→ **INSTRUCTIONS TO FOLLOW**
Write out exactly the lines from the start of the entries through the one that contains "r_peer_user_pubkey r' = user_pubkey", including both.

(Saved entries)
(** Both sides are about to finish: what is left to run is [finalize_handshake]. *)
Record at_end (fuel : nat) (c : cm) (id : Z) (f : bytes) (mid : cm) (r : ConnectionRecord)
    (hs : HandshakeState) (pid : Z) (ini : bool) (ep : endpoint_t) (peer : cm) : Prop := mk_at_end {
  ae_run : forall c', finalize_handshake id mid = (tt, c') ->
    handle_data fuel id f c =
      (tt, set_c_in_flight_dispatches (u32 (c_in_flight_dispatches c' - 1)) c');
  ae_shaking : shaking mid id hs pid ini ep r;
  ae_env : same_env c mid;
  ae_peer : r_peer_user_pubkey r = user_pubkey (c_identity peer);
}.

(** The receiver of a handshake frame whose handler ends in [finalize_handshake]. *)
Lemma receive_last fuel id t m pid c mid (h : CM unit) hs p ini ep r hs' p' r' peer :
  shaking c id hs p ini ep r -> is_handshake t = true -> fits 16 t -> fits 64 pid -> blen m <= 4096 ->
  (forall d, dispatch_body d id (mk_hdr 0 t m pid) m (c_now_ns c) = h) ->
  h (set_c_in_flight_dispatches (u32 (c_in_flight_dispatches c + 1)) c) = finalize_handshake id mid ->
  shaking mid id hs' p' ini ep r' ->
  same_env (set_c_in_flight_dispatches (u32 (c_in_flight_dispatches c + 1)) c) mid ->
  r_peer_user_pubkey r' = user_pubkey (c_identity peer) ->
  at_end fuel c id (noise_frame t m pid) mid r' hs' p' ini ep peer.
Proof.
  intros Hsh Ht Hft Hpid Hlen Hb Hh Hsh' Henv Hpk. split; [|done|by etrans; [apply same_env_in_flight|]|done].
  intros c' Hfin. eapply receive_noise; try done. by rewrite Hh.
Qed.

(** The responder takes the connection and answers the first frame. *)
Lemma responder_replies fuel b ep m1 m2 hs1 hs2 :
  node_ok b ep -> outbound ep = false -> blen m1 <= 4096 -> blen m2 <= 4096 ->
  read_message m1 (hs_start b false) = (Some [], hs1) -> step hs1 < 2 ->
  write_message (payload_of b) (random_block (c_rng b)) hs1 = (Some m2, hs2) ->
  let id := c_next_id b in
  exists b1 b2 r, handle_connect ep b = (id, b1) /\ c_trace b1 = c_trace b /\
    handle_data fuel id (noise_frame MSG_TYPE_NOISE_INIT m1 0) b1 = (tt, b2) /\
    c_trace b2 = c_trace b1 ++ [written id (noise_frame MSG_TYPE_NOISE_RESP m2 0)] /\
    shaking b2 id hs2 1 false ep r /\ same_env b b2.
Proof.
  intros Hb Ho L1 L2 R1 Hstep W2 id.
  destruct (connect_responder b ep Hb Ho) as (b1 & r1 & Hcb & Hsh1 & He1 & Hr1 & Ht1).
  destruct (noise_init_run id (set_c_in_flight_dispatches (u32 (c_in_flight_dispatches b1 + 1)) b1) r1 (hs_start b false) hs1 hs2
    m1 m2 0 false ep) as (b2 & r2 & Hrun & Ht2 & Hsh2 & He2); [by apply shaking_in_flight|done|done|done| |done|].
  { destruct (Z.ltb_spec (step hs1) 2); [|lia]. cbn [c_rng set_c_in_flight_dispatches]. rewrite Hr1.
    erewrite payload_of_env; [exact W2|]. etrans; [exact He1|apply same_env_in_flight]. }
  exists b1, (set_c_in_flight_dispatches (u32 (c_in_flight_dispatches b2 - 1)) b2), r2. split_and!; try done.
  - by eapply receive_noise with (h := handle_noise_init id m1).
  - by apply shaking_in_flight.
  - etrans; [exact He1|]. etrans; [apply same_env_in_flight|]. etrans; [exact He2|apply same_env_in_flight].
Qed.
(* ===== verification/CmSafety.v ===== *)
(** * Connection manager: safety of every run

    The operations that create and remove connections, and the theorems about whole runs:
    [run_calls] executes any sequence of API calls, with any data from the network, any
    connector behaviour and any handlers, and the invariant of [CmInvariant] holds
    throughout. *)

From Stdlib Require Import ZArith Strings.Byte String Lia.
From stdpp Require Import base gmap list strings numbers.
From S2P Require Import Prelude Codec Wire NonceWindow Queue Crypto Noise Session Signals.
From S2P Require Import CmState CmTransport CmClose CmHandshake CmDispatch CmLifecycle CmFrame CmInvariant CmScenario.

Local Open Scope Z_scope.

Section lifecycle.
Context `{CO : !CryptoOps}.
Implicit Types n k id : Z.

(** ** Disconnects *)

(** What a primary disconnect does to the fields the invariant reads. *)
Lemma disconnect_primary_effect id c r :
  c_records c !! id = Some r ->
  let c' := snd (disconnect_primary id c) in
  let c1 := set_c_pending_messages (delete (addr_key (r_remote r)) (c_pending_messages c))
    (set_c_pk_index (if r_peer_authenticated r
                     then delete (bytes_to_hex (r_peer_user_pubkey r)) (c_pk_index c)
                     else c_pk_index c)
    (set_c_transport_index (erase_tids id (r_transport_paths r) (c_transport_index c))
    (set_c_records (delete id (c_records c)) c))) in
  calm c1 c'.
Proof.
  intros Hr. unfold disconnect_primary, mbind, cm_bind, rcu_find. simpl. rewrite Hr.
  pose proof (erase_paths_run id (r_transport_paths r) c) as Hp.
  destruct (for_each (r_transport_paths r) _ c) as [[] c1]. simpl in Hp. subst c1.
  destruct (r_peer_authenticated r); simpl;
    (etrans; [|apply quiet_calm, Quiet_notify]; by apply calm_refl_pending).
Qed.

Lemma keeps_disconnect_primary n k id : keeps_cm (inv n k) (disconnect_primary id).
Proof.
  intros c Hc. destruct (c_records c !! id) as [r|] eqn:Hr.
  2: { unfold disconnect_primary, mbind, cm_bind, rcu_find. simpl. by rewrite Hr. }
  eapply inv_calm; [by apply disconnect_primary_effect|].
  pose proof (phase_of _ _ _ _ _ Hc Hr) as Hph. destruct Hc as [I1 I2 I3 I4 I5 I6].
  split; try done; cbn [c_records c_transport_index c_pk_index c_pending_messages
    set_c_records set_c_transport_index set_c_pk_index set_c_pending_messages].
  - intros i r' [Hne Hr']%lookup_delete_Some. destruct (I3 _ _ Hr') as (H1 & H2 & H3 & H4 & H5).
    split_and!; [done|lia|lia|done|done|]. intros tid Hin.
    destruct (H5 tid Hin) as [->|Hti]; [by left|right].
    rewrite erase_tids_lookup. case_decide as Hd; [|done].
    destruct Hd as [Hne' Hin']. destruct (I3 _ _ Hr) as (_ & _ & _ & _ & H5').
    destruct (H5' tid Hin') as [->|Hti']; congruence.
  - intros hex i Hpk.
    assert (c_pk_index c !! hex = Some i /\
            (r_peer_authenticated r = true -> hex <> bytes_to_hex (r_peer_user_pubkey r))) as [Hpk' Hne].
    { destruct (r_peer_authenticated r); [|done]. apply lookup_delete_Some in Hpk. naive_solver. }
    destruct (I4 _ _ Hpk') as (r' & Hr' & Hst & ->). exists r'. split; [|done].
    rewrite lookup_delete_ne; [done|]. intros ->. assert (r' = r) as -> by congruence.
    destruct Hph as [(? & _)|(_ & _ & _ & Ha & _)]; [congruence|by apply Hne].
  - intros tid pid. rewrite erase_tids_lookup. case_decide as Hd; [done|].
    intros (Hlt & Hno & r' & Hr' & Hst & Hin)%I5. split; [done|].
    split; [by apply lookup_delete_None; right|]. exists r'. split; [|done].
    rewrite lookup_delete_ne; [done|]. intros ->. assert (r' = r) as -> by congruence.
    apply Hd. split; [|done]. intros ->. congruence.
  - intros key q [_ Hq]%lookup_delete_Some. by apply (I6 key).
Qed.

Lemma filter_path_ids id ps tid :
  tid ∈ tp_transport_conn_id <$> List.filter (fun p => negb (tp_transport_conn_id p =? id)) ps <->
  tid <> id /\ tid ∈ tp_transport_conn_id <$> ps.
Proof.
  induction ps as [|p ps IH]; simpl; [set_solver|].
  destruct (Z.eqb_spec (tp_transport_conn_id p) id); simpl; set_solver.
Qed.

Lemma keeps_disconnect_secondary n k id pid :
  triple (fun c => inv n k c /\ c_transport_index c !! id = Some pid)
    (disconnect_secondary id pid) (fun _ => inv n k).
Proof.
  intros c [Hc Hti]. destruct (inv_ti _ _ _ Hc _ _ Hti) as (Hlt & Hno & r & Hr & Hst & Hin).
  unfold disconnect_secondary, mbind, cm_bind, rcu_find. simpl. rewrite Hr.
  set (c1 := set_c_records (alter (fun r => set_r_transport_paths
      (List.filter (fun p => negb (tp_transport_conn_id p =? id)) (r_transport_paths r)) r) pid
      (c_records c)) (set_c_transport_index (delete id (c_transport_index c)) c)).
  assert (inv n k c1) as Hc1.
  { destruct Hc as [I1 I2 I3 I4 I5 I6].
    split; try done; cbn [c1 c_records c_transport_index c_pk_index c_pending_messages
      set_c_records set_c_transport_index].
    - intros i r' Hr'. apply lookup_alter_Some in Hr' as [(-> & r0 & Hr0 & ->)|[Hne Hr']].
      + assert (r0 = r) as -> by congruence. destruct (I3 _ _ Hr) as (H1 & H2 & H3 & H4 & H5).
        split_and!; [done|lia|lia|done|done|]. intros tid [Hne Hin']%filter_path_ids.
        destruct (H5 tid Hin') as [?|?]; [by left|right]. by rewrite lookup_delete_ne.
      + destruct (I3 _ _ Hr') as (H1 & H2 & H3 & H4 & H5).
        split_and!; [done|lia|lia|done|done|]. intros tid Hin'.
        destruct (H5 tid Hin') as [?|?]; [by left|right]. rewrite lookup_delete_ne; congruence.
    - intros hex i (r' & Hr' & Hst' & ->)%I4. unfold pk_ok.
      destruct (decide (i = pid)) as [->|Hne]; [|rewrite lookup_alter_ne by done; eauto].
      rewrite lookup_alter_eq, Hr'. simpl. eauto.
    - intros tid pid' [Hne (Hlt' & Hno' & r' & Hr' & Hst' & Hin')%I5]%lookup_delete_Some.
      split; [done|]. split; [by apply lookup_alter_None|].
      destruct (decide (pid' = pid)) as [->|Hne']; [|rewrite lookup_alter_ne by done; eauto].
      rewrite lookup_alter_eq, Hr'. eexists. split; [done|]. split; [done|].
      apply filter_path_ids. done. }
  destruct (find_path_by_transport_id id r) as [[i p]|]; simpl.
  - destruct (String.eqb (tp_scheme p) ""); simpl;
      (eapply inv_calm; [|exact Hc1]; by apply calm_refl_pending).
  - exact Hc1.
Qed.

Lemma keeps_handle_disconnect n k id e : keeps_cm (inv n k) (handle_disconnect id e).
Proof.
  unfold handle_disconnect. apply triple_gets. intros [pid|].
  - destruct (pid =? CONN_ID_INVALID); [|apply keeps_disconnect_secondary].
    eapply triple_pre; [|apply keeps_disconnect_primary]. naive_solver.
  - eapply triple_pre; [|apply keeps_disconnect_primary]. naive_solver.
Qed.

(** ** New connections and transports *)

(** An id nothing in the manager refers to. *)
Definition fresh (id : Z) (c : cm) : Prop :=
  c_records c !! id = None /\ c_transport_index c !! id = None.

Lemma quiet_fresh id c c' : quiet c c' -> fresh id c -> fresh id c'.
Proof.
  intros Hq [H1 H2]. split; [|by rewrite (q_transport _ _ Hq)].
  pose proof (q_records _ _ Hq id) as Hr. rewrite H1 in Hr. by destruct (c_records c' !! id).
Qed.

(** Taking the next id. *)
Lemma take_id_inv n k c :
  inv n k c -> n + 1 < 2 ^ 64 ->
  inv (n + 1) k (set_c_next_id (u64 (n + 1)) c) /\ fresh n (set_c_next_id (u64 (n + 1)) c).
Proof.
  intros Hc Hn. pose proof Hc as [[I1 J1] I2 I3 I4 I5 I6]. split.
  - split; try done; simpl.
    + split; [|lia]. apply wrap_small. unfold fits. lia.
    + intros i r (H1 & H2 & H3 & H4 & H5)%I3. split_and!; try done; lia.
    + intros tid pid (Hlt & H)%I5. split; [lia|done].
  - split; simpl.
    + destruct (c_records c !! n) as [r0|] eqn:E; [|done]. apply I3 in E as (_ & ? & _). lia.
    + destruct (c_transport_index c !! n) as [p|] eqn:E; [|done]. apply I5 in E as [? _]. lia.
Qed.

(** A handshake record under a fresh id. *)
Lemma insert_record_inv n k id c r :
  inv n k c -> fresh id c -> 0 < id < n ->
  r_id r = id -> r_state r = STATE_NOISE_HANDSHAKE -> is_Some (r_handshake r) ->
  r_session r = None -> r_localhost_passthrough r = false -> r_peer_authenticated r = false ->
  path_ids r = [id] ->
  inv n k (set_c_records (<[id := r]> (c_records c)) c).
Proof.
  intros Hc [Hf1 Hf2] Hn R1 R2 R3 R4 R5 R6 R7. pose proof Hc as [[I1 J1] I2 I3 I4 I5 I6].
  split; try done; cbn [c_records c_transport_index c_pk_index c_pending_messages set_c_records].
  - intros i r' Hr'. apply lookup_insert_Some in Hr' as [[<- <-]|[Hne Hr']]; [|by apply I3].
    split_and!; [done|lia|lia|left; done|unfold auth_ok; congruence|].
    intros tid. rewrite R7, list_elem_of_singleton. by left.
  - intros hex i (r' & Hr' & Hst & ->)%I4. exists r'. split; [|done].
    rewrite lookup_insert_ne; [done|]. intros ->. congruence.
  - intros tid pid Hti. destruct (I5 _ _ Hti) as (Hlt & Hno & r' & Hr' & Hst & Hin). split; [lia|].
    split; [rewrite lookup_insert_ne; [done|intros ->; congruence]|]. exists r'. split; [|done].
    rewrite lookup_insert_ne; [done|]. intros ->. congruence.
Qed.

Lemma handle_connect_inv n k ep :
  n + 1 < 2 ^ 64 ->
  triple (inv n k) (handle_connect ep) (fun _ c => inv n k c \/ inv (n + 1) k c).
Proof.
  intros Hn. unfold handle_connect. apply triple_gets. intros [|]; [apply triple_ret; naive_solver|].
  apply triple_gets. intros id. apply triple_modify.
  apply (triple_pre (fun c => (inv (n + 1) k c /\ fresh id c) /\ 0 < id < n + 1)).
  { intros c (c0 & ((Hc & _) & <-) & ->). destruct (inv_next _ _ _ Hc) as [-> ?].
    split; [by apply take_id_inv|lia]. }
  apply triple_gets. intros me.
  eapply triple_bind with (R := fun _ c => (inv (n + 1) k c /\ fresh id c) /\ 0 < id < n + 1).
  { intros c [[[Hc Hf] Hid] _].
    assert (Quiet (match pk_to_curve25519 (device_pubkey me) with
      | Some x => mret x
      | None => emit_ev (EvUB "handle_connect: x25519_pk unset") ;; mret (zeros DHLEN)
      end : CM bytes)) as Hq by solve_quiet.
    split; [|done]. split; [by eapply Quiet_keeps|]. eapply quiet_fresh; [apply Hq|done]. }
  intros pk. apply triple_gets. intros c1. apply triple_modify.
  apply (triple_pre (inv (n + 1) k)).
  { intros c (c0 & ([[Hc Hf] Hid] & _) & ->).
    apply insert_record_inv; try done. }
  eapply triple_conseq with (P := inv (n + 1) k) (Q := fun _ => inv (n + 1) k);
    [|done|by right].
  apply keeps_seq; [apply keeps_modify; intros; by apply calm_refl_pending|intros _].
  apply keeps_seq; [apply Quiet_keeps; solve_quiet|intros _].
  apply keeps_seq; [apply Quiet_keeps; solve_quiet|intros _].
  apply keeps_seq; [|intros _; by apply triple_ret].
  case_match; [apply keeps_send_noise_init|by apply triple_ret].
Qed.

→ **SOLVED PROBLEM**
(** Both sides are about to finish: what is left to run is [finalize_handshake]. *)
Record at_end (fuel : nat) (c : cm) (id : Z) (f : bytes) (mid : cm) (r : ConnectionRecord)
    (hs : HandshakeState) (pid : Z) (ini : bool) (ep : endpoint_t) (peer : cm) : Prop := mk_at_end {
  ae_run : forall c', finalize_handshake id mid = (tt, c') ->
    handle_data fuel id f c =
      (tt, set_c_in_flight_dispatches (u32 (c_in_flight_dispatches c' - 1)) c');
  ae_shaking : shaking mid id hs pid ini ep r;
  ae_env : same_env c mid;
  ae_peer : r_peer_user_pubkey r = user_pubkey (c_identity peer);
}.

(** The receiver of a handshake frame whose handler ends in [finalize_handshake]. *)
Lemma receive_last fuel id t m pid c mid (h : CM unit) hs p ini ep r hs' p' r' peer :
  shaking c id hs p ini ep r -> is_handshake t = true -> fits 16 t -> fits 64 pid -> blen m <= 4096 ->
  (forall d, dispatch_body d id (mk_hdr 0 t m pid) m (c_now_ns c) = h) ->
  h (set_c_in_flight_dispatches (u32 (c_in_flight_dispatches c + 1)) c) = finalize_handshake id mid ->
  shaking mid id hs' p' ini ep r' ->
  same_env (set_c_in_flight_dispatches (u32 (c_in_flight_dispatches c + 1)) c) mid ->
  r_peer_user_pubkey r' = user_pubkey (c_identity peer) ->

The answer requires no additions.